Dataset excerpts
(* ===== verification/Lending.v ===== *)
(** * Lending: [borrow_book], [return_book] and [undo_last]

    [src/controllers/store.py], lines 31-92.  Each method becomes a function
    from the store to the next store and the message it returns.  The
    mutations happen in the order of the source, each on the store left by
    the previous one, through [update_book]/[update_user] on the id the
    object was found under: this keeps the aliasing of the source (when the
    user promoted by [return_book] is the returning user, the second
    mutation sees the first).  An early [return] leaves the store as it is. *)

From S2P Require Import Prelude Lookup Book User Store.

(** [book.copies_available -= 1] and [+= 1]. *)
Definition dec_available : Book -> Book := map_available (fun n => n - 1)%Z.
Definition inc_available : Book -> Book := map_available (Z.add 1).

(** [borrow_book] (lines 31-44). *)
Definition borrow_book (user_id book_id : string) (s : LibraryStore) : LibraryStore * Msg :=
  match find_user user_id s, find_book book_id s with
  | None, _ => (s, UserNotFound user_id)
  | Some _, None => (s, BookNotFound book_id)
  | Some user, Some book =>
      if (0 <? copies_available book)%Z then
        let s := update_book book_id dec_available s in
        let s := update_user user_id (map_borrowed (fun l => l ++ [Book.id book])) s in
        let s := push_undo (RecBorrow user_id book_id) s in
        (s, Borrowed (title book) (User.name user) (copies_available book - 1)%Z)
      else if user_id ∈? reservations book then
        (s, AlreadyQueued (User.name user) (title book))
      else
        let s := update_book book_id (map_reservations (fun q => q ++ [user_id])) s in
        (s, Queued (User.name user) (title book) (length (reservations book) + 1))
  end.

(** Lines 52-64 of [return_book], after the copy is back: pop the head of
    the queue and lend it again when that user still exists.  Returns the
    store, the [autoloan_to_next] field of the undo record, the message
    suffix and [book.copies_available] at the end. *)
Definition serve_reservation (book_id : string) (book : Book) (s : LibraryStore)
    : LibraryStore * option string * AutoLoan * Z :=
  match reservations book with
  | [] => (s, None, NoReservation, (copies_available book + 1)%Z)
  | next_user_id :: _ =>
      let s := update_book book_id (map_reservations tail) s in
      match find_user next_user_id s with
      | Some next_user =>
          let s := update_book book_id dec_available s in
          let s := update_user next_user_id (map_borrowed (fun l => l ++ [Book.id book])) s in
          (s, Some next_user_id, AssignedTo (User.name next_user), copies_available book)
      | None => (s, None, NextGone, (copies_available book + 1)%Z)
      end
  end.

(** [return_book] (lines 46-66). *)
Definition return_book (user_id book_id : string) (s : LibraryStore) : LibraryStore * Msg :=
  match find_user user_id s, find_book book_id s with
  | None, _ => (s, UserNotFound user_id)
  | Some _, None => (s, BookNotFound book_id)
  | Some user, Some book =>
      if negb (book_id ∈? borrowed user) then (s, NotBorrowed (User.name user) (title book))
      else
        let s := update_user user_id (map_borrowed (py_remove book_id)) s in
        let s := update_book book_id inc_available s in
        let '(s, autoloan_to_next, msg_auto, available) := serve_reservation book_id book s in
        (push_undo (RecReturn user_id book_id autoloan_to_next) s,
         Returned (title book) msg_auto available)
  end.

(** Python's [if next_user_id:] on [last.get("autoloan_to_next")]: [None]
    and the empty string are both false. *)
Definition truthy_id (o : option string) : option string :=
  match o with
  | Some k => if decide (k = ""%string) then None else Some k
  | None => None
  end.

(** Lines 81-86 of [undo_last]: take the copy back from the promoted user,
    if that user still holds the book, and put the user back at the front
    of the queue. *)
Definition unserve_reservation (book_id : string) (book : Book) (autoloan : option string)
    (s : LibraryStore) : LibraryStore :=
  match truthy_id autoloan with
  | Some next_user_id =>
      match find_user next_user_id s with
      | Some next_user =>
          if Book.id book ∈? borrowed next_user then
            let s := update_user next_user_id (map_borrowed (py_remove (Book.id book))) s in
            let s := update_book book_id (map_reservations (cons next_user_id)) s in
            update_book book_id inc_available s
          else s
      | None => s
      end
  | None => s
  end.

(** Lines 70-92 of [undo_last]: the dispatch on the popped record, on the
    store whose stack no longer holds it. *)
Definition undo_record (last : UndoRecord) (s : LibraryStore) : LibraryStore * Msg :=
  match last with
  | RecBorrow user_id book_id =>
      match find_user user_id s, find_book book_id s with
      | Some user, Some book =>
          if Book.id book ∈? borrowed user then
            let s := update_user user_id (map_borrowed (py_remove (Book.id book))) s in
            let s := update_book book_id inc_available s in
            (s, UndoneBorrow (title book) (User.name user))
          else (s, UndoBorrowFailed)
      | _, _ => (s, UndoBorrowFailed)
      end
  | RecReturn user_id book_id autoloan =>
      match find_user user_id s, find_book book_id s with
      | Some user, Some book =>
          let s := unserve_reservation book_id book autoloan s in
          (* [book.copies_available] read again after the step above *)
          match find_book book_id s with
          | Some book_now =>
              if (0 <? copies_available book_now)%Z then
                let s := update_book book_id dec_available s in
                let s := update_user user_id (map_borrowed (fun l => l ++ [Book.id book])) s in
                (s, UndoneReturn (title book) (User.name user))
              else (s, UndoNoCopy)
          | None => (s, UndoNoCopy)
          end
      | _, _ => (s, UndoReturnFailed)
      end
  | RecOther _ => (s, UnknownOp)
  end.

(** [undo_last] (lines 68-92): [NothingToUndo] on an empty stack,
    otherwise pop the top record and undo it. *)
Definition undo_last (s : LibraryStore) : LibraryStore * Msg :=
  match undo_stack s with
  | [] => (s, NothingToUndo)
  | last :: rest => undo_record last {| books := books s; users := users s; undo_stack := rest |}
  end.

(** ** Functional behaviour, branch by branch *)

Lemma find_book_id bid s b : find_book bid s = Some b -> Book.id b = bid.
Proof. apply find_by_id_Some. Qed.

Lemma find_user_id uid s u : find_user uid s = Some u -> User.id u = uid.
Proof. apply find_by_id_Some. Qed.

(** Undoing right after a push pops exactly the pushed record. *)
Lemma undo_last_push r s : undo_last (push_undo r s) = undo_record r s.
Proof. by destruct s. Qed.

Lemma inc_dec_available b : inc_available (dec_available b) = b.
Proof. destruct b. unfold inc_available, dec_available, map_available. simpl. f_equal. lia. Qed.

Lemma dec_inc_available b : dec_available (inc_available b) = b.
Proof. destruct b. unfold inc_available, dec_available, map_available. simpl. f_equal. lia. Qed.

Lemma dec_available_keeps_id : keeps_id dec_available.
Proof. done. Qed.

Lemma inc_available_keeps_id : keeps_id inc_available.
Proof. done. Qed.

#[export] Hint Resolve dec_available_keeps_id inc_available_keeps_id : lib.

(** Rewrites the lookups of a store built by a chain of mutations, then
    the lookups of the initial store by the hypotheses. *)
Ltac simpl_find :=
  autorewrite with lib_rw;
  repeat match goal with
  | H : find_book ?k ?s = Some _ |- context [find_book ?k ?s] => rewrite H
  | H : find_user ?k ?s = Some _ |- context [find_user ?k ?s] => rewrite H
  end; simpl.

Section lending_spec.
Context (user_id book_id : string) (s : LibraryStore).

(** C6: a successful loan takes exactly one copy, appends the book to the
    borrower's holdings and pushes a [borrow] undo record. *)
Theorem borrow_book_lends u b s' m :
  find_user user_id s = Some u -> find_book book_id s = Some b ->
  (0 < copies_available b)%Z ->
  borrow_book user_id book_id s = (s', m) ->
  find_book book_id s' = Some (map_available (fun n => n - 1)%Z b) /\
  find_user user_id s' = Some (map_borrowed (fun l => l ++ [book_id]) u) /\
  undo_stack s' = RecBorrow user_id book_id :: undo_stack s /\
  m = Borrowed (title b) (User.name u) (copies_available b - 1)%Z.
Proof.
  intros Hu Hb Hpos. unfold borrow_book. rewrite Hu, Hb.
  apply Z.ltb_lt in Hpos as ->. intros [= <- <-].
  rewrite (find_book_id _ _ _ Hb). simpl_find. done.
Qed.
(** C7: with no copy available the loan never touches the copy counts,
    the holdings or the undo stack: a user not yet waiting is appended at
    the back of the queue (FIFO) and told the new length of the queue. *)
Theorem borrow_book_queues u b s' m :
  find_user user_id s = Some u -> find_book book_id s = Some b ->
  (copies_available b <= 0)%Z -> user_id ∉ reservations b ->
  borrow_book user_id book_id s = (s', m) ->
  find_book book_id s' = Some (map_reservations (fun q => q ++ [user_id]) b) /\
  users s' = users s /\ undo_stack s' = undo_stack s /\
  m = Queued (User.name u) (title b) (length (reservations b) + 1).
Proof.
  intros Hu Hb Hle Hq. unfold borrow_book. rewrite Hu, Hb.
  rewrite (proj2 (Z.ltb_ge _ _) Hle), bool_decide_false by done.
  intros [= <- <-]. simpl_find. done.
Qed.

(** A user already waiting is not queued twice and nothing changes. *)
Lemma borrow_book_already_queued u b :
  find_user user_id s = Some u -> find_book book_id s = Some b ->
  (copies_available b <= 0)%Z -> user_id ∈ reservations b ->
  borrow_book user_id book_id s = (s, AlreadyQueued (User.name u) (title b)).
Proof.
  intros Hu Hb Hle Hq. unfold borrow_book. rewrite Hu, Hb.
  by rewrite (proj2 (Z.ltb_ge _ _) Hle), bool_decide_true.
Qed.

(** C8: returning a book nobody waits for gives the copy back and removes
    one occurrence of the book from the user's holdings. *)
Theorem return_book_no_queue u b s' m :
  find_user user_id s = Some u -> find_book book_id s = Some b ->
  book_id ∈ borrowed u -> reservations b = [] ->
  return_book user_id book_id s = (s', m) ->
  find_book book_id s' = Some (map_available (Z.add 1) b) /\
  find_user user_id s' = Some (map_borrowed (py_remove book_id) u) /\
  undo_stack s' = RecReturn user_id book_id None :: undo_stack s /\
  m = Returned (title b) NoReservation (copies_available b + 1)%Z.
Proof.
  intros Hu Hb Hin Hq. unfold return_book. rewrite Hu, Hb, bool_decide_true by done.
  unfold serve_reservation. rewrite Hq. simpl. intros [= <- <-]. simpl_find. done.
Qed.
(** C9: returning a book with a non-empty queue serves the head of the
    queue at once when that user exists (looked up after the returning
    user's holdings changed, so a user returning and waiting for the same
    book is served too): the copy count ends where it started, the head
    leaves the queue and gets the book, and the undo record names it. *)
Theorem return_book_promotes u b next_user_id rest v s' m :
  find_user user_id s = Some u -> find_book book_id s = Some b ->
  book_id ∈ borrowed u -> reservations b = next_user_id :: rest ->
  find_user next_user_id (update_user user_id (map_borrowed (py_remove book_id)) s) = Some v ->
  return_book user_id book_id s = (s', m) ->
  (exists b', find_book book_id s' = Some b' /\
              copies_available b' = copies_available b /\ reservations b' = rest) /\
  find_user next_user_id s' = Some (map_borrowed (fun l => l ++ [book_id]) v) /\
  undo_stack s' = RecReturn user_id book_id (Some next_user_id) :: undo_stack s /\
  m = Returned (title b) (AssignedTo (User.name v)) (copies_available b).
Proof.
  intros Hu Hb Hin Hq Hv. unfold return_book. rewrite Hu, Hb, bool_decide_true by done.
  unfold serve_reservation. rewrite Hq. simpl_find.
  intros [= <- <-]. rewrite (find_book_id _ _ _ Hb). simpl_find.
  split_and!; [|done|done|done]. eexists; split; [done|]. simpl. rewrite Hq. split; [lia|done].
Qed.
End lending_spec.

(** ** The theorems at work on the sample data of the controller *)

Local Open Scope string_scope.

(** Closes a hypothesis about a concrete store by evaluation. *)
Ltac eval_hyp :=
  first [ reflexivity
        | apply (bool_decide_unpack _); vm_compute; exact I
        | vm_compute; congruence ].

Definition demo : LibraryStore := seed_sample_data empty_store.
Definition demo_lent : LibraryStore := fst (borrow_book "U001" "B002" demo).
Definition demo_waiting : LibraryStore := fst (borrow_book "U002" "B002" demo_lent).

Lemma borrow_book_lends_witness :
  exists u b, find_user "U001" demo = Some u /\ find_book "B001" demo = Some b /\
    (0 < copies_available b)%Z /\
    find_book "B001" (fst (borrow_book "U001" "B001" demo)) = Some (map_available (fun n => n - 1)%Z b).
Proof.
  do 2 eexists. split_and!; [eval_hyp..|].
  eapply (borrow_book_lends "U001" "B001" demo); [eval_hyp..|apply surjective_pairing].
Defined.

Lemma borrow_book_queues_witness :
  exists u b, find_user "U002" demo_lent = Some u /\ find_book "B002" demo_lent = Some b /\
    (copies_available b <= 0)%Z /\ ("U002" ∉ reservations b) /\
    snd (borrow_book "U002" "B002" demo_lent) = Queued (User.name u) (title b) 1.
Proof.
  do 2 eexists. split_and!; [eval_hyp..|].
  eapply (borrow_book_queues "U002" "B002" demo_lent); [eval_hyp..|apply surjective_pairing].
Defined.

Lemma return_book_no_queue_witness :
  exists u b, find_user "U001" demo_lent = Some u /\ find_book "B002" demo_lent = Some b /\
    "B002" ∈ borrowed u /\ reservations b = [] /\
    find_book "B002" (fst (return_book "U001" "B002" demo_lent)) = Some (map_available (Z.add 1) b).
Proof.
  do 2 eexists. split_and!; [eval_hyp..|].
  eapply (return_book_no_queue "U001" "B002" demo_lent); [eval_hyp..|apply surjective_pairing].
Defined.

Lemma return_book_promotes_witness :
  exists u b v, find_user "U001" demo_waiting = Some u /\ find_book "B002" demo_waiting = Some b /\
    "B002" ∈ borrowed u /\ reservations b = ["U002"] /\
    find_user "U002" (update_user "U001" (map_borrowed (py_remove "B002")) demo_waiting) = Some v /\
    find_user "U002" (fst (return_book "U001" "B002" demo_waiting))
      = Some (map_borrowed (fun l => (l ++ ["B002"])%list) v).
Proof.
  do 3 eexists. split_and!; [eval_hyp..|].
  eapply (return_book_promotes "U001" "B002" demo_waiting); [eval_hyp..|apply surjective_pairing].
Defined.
--
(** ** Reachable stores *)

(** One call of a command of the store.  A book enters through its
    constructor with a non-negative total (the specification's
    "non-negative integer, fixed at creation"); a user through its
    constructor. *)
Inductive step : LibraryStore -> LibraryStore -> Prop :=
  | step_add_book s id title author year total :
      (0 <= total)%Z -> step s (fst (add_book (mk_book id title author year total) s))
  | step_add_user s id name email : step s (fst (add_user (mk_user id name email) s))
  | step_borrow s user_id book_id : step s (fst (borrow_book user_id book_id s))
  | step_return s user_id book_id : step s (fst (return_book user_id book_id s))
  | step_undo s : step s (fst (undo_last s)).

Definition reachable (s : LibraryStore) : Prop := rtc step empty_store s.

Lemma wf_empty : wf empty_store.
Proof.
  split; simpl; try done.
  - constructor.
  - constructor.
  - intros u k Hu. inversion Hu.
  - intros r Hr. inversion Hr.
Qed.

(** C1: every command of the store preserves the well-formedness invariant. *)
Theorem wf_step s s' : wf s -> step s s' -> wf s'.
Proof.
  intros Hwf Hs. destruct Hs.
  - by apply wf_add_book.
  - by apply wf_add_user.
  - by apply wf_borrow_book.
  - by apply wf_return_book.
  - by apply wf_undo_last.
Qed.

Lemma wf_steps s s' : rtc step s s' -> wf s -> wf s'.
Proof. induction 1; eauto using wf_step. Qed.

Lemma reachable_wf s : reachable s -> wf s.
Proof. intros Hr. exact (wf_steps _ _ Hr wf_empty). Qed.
...
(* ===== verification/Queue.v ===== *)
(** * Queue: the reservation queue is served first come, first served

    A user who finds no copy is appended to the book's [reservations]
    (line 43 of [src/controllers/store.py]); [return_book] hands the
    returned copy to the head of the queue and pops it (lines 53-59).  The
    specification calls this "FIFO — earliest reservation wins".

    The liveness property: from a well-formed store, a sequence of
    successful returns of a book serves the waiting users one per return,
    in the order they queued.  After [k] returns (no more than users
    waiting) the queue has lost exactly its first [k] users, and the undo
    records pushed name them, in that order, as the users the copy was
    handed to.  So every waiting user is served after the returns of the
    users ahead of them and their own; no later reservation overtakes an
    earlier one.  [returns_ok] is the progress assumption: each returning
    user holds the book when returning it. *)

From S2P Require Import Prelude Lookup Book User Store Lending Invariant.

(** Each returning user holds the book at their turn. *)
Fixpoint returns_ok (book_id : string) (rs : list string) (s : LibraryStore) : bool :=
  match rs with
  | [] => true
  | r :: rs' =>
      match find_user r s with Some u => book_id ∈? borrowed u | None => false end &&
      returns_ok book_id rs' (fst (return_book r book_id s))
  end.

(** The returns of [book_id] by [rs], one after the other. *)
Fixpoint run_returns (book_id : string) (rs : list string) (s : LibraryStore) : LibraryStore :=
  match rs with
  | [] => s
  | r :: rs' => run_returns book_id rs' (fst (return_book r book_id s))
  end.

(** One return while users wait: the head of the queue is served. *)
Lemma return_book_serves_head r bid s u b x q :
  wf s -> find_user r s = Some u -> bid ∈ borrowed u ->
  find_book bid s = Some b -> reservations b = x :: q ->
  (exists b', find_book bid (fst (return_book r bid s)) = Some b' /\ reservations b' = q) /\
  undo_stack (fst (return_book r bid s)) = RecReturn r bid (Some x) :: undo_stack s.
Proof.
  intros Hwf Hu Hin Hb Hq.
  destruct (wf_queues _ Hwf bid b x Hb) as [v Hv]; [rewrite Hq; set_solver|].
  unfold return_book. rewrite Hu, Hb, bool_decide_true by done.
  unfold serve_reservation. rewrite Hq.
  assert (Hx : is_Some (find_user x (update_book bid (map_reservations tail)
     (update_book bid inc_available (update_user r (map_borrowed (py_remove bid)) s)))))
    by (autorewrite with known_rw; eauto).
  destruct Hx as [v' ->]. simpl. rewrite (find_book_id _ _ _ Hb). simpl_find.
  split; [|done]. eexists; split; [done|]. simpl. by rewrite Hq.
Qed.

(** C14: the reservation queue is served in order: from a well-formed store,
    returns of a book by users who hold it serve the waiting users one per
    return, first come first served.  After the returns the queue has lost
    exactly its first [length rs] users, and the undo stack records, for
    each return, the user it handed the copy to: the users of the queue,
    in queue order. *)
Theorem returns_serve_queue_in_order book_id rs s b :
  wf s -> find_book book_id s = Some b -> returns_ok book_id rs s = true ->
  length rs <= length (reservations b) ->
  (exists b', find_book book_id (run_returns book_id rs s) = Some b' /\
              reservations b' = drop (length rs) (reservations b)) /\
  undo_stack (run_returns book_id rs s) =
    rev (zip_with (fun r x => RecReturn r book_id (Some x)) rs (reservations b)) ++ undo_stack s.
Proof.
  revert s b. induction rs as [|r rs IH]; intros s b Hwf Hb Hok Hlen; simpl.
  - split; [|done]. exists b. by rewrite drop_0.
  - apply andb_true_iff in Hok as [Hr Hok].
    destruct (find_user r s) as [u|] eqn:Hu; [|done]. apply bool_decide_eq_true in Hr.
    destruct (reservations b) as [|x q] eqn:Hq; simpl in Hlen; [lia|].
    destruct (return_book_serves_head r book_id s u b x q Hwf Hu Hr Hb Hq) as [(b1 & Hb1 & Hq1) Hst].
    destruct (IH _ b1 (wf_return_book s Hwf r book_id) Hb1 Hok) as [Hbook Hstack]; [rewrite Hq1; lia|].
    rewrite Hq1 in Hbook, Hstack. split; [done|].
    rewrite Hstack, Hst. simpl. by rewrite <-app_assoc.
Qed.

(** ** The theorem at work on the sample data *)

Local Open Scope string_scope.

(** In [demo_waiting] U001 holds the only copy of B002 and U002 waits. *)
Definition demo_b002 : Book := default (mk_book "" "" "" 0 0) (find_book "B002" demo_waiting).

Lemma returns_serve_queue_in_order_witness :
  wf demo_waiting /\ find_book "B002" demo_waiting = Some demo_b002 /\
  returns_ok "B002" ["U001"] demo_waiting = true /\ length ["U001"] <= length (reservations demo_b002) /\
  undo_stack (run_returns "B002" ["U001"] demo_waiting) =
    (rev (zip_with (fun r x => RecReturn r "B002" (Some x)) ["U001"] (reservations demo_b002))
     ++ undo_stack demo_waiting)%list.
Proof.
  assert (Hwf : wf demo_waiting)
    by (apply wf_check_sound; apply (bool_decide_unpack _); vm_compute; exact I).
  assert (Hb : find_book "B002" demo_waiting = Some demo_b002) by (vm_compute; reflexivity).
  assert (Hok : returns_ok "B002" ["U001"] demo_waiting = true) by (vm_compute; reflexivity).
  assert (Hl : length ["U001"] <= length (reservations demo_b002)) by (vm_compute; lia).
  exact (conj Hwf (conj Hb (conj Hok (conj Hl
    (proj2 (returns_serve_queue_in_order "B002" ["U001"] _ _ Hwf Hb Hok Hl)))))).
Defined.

Your instructions
Would you retype the lines above from the one with "- by apply wf_undo_last." down to the one with "Proof. intros Hr.", word for word, both ends included and no other lines?

Exercise result
  - by apply wf_undo_last.
Qed.

Lemma wf_steps s s' : rtc step s s' -> wf s -> wf s'.
Proof. induction 1; eauto using wf_step. Qed.

Lemma reachable_wf s : reachable s -> wf s.
Proof. intros Hr. exact (wf_steps _ _ Hr wf_empty). Qed.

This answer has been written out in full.